> _Saved entries_:
↓

Definition amount (a : Account) : Z :=
  match a with AccV1 a => v1_amount a | AccV2 a => v2_amount a end.
Definition locked (a : Account) : Z :=
  match a with AccV1 a => v1_locked a | AccV2 a => v2_locked a end.
Definition storage_usage (a : Account) : Z :=
  match a with AccV1 a => v1_storage_usage a | AccV2 a => v2_storage_usage a end.
Definition contract (a : Account) : AccountContract :=
  match a with
  | AccV1 a => from_local_code_hash (v1_code_hash a)
  | AccV2 a => v2_contract a
  end.

Definition local_contract_hash (a : Account) : option CryptoHash :=
  match a with
  | AccV1 a => local_code (from_local_code_hash (v1_code_hash a))
  | AccV2 a => local_code (v2_contract a)
  end.

Definition set_amount (a : Account) (x : Z) : Account :=
  match a with
  | AccV1 a => AccV1 (mkAccountV1 x (v1_locked a) (v1_code_hash a) (v1_storage_usage a))
  | AccV2 a => AccV2 (mkAccountV2 x (v2_locked a) (v2_storage_usage a) (v2_contract a))
  end.

Definition set_locked (a : Account) (x : Z) : Account :=
  match a with
  | AccV1 a => AccV1 (mkAccountV1 (v1_amount a) x (v1_code_hash a) (v1_storage_usage a))
  | AccV2 a => AccV2 (mkAccountV2 (v2_amount a) x (v2_storage_usage a) (v2_contract a))
  end.

Definition set_storage_usage (a : Account) (x : Z) : Account :=
  match a with
  | AccV1 a => AccV1 (mkAccountV1 (v1_amount a) (v1_locked a) (v1_code_hash a) x)
  | AccV2 a => AccV2 (mkAccountV2 (v2_amount a) (v2_locked a) x (v2_contract a))
  end.

Definition set_contract (a : Account) (c : AccountContract) : Account :=
  match a with
  | AccV1 a =>
      match c with
      | ContractNone | ContractLocal _ =>
          AccV1 (mkAccountV1 (v1_amount a) (v1_locked a)
                   (default hash_default (local_code c)) (v1_storage_usage a))
      | _ =>
          let a2 := to_v2 a in
          AccV2 (mkAccountV2 (v2_amount a2) (v2_locked a2) (v2_storage_usage a2) c)
      end
  | AccV2 a => AccV2 (mkAccountV2 (v2_amount a) (v2_locked a) (v2_storage_usage a) c)
  end.

(* ------------------------------------------------------------------ *)
(** ** Access keys *)

Record FunctionCallPermission : Type := mkFunctionCallPermission {
  fcp_allowance : option Z;
  fcp_receiver_id : string;
  fcp_method_names : list string;
}.

Record GasKeyInfo : Type := mkGasKeyInfo {
  gk_balance : Z;
  gk_num_nonces : Z;
}.

Definition MAX_BALANCE_TO_BURN : Z := 10 ^ 24.
Definition MAX_NONCES_FOR_GAS_KEY : Z := 1024.
Definition ACCESS_KEY_NONCE_RANGE_MULTIPLIER : Z := 1000000.

Inductive AccessKeyPermission : Type :=
| PermFunctionCall (p : FunctionCallPermission)
| PermFullAccess
| PermGasKeyFunctionCall (g : GasKeyInfo) (p : FunctionCallPermission)
| PermGasKeyFullAccess (g : GasKeyInfo).

Record AccessKey : Type := mkAccessKey {
  ak_nonce : Z;
  ak_permission : AccessKeyPermission;
}.

#[export] Instance FunctionCallPermission_eq_dec : EqDecision FunctionCallPermission.
Proof. solve_decision. Defined.
#[export] Instance GasKeyInfo_eq_dec : EqDecision GasKeyInfo.
Proof. solve_decision. Defined.
#[export] Instance AccessKeyPermission_eq_dec : EqDecision AccessKeyPermission.
Proof. solve_decision. Defined.
#[export] Instance AccessKey_eq_dec : EqDecision AccessKey.
Proof. solve_decision. Defined.

Definition full_access : AccessKey := mkAccessKey 0 PermFullAccess.

Definition gas_key_info (k : AccessKey) : option GasKeyInfo :=
  match ak_permission k with
  | PermGasKeyFunctionCall g _ | PermGasKeyFullAccess g => Some g
  | _ => None
  end.

(** Writing through [gas_key_info_mut]. *)
Definition set_gas_key_info (k : AccessKey) (g : GasKeyInfo) : AccessKey :=
  match ak_permission k with
  | PermGasKeyFunctionCall _ p => mkAccessKey (ak_nonce k) (PermGasKeyFunctionCall g p)
  | PermGasKeyFullAccess _ => mkAccessKey (ak_nonce k) (PermGasKeyFullAccess g)
  | _ => k
  end.

Definition function_call_permission (p : AccessKeyPermission) : option FunctionCallPermission :=
  match p with
  | PermFunctionCall p | PermGasKeyFunctionCall _ p => Some p
  | _ => None
  end.

(** Writing the allowance through [function_call_permission_mut]. *)
Definition set_allowance (k : AccessKey) (allowance : option Z) : AccessKey :=
  let upd p := mkFunctionCallPermission allowance (fcp_receiver_id p) (fcp_method_names p) in
  match ak_permission k with
  | PermFunctionCall p => mkAccessKey (ak_nonce k) (PermFunctionCall (upd p))
  | PermGasKeyFunctionCall g p => mkAccessKey (ak_nonce k) (PermGasKeyFunctionCall g (upd p))
  | _ => k
  end.

Definition set_nonce (k : AccessKey) (nonce : Z) : AccessKey :=
  mkAccessKey nonce (ak_permission k).

(* ------------------------------------------------------------------ *)
(** ** Actions (core/primitives/src/action) *)

Inductive GlobalContractIdentifier : Type :=
| CodeHash (h : CryptoHash)
| ByAccountId (id : AccountId).

#[export] Instance GlobalContractIdentifier_eq_dec : EqDecision GlobalContractIdentifier.
Proof. solve_decision. Defined.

↑

> _Exercise objective_: The expected response reproduces all of the data precisely.

> _Solution for this problem_:
Definition amount (a : Account) : Z :=
  match a with AccV1 a => v1_amount a | AccV2 a => v2_amount a end.
Definition locked (a : Account) : Z :=
  match a with AccV1 a => v1_locked a | AccV2 a => v2_locked a end.
Definition storage_usage (a : Account) : Z :=
  match a with AccV1 a => v1_storage_usage a | AccV2 a => v2_storage_usage a end.
Definition contract (a : Account) : AccountContract :=
  match a with
  | AccV1 a => from_local_code_hash (v1_code_hash a)
  | AccV2 a => v2_contract a
  end.

Definition local_contract_hash (a : Account) : option CryptoHash :=
  match a with
  | AccV1 a => local_code (from_local_code_hash (v1_code_hash a))
  | AccV2 a => local_code (v2_contract a)
  end.

Definition set_amount (a : Account) (x : Z) : Account :=
  match a with
  | AccV1 a => AccV1 (mkAccountV1 x (v1_locked a) (v1_code_hash a) (v1_storage_usage a))
  | AccV2 a => AccV2 (mkAccountV2 x (v2_locked a) (v2_storage_usage a) (v2_contract a))
  end.

Definition set_locked (a : Account) (x : Z) : Account :=
  match a with
  | AccV1 a => AccV1 (mkAccountV1 (v1_amount a) x (v1_code_hash a) (v1_storage_usage a))
  | AccV2 a => AccV2 (mkAccountV2 (v2_amount a) x (v2_storage_usage a) (v2_contract a))
  end.

Definition set_storage_usage (a : Account) (x : Z) : Account :=
  match a with
  | AccV1 a => AccV1 (mkAccountV1 (v1_amount a) (v1_locked a) (v1_code_hash a) x)
  | AccV2 a => AccV2 (mkAccountV2 (v2_amount a) (v2_locked a) x (v2_contract a))
  end.

Definition set_contract (a : Account) (c : AccountContract) : Account :=
  match a with
  | AccV1 a =>
      match c with
      | ContractNone | ContractLocal _ =>
          AccV1 (mkAccountV1 (v1_amount a) (v1_locked a)
                   (default hash_default (local_code c)) (v1_storage_usage a))
      | _ =>
          let a2 := to_v2 a in
          AccV2 (mkAccountV2 (v2_amount a2) (v2_locked a2) (v2_storage_usage a2) c)
      end
  | AccV2 a => AccV2 (mkAccountV2 (v2_amount a) (v2_locked a) (v2_storage_usage a) c)
  end.

(* ------------------------------------------------------------------ *)
(** ** Access keys *)

Record FunctionCallPermission : Type := mkFunctionCallPermission {
  fcp_allowance : option Z;
  fcp_receiver_id : string;
  fcp_method_names : list string;
}.

Record GasKeyInfo : Type := mkGasKeyInfo {
  gk_balance : Z;
  gk_num_nonces : Z;
}.

Definition MAX_BALANCE_TO_BURN : Z := 10 ^ 24.
Definition MAX_NONCES_FOR_GAS_KEY : Z := 1024.
Definition ACCESS_KEY_NONCE_RANGE_MULTIPLIER : Z := 1000000.

Inductive AccessKeyPermission : Type :=
| PermFunctionCall (p : FunctionCallPermission)
| PermFullAccess
| PermGasKeyFunctionCall (g : GasKeyInfo) (p : FunctionCallPermission)
| PermGasKeyFullAccess (g : GasKeyInfo).

Record AccessKey : Type := mkAccessKey {
  ak_nonce : Z;
  ak_permission : AccessKeyPermission;
}.

#[export] Instance FunctionCallPermission_eq_dec : EqDecision FunctionCallPermission.
Proof. solve_decision. Defined.
#[export] Instance GasKeyInfo_eq_dec : EqDecision GasKeyInfo.
Proof. solve_decision. Defined.
#[export] Instance AccessKeyPermission_eq_dec : EqDecision AccessKeyPermission.
Proof. solve_decision. Defined.
#[export] Instance AccessKey_eq_dec : EqDecision AccessKey.
Proof. solve_decision. Defined.

Definition full_access : AccessKey := mkAccessKey 0 PermFullAccess.

Definition gas_key_info (k : AccessKey) : option GasKeyInfo :=
  match ak_permission k with
  | PermGasKeyFunctionCall g _ | PermGasKeyFullAccess g => Some g
  | _ => None
  end.

(** Writing through [gas_key_info_mut]. *)
Definition set_gas_key_info (k : AccessKey) (g : GasKeyInfo) : AccessKey :=
  match ak_permission k with
  | PermGasKeyFunctionCall _ p => mkAccessKey (ak_nonce k) (PermGasKeyFunctionCall g p)
  | PermGasKeyFullAccess _ => mkAccessKey (ak_nonce k) (PermGasKeyFullAccess g)
  | _ => k
  end.

Definition function_call_permission (p : AccessKeyPermission) : option FunctionCallPermission :=
  match p with
  | PermFunctionCall p | PermGasKeyFunctionCall _ p => Some p
  | _ => None
  end.

(** Writing the allowance through [function_call_permission_mut]. *)
Definition set_allowance (k : AccessKey) (allowance : option Z) : AccessKey :=
  let upd p := mkFunctionCallPermission allowance (fcp_receiver_id p) (fcp_method_names p) in
  match ak_permission k with
  | PermFunctionCall p => mkAccessKey (ak_nonce k) (PermFunctionCall (upd p))
  | PermGasKeyFunctionCall g p => mkAccessKey (ak_nonce k) (PermGasKeyFunctionCall g (upd p))
  | _ => k
  end.

Definition set_nonce (k : AccessKey) (nonce : Z) : AccessKey :=
  mkAccessKey nonce (ak_permission k).

(* ------------------------------------------------------------------ *)
(** ** Actions (core/primitives/src/action) *)

Inductive GlobalContractIdentifier : Type :=
| CodeHash (h : CryptoHash)
| ByAccountId (id : AccountId).

#[export] Instance GlobalContractIdentifier_eq_dec : EqDecision GlobalContractIdentifier.
Proof. solve_decision. Defined.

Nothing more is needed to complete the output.